Document Smart Search

Project phases

Published: September 4, 2025

Last Updated: 1 month ago.

View All Projects

The Department of Fisheries and Oceans (DFO) collaborated with the UBC Cloud Innovation Centre (CIC) to develop an AI-powered prototype to make the process of accessing and exploring official documents more efficient. DFO provides a wide range of scientific and policy resources, but navigating this content to find relevant insights can be a challenge. Users can now search efficiently through conversations with an AI-assistant and filter options; supporting them in finding and utilizing the relevant information more effectively.

Government agencies manage vast document libraries containing critical research and policy information. Finding the right document among thousands can take hours of manual searching. The Department of Fisheries and Oceans (DFO) faced exactly this challenge with their extensive collection of scientific publications and policy documents. DFO identified an opportunity to improve this experience, and approached the UBC Cloud Innovation Centre to co-create a prototype that can help users discover and engage with, making it easier to search, filter, and utilize information.

Approach

The UBC CIC built a web application prototype to help users explore and navigate large collections of official documents, such as DFO’s extensive library of policy and research publications. The prototype organizes content by topic and mandate, generates summaries, and assigns relevance scores in order to help users find relevant materials.
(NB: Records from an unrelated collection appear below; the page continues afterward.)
(* ===== verification/MemArea.v ===== *)
(** * Memory areas (src/sys/mem_area.c, src/sys/mem_area.h) and the heap

    The address space of a process is a list of areas; a page of an area is
    allocated when it is first used.  The file models the list operations, page
    faults, resizing, cloning and release, and [sys_sbrk], which resizes the
    heap area. *)

From S2P Require Import Prelude CyclicFifo PhysMem PoolAlloc KMem Pid Mmu PageDir Kernel Pipe VfsFile.

(** src/sys/mem_area.h:32-32: MEM_AREA_TYPE_FILE *)
Definition MEM_AREA_TYPE_FILE : Z := 1.
(** src/sys/mem_area.h:33-33: MEM_AREA_TYPE_ANON *)
Definition MEM_AREA_TYPE_ANON : Z := 2.
(** src/sys/mem_area.h:36-36: MEM_AREA_PROT_R *)
Definition MEM_AREA_PROT_R : Z := 8.
(** src/sys/mem_area.h:37-37: MEM_AREA_PROT_W *)
Definition MEM_AREA_PROT_W : Z := 16.
(** src/sys/mem_area.h:38-38: MEM_AREA_PROT_X *)
Definition MEM_AREA_PROT_X : Z := 32.
(** src/sys/mem_area.h:42-42: MEM_AREA_PARTIAL *)
Definition MEM_AREA_PARTIAL : Z := 64.

Section ops.
Context {A : Type} `{!KMem A}.
Implicit Types (k : kernel A).

(** src/sys/mem_area.c: mem_area_alloc *)
Definition mem_area_alloc k : option (ptr * kernel A) :=
  '(ret, a) ← km_alloc PArea (k_mem k);
  let k := set_k_mem a k in
  if negb (ret =? NULL) then
    Some (ret, upd_area ret (λ x, set_ma_max_size 0 (set_ma_address NULL (set_ma_flags 0 x))) k)
  else Some (ret, k).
Powered by AWS, the prototype can analyze and rank documents by how closely they align with a users’ search or query. The system assigns relevance scores that reflect the semantic similarity to the user’s search. 

Users can interact with these materials in two ways:

  1. By browsing and filtering documents using topics, mandates, and publication years.
  2. Through a conversational AI assistant that highlights key documents related to the user’s search, helping them identify the most relevant DFO materials.

For example, if used with DFO materials, a user interested in the impact of climate change on Pacific salmon can either search directly through the Document Search feature or ask a question using the AI-Assistant. In both cases, the prototype provides relevance scores and AI-generated summaries to help the user identify which documents most closely align with their query. Whether browsing through filtered search results or receiving recommended sources from the assistant, these features help users focus on the most useful materials.

With this solution, users can locate the most relevant documents on a topic in just one search; reducing what once took hours or days of manual searching to only seconds. This solution can scale to any organization looking to make extensive document libraries easier to discover and explore.

Click here to go directly to the project GitHub repository.

Screenshots of UI

The following screenshots highlight key parts of the user interface, showcasing both the public and administrator views.

Public View

The public-facing interface is designed to help users search for documents, explore topics, and engage with the AI-assistant.

AI-Assistant

DFO Document Smart Search Homepage:  users can search documents, browse mandates, observe emerging trends, and click “Get Started” to begin an interaction with the AI assistant.
To add context to the user’s interaction, users can select a role to receive tailored responses: General Public, Internal/External Researcher, or Policy Maker.
Users can see the source of the responses provided by the AI Assistant by clicking ‘Sources’. It provides a view of the original documents. They can also rate their interaction by clicking ‘Rate’ under the assistant’s last message, where they can give a star rating and leave feedback.

Document Search

Users can filter and explore documents by keyword, topic, mandate, and publication year. For example, typing a phrase such as “Salmon rate of change in abundance” into the search bar will display documents relevant to that query, which can then be narrowed further using the filters on the left.
Users can assess how well a document matches their query using the relevance score; “Document Summary” provides a brief overview of the document, while “Query Summary” offers an AI-generated explanation of its relevance to the user’s search.

Analytics

The Analytics Function allows users to explore trends across DFO’s document library by visualizing document counts over time, which helps identify emerging topics and shifting priorities.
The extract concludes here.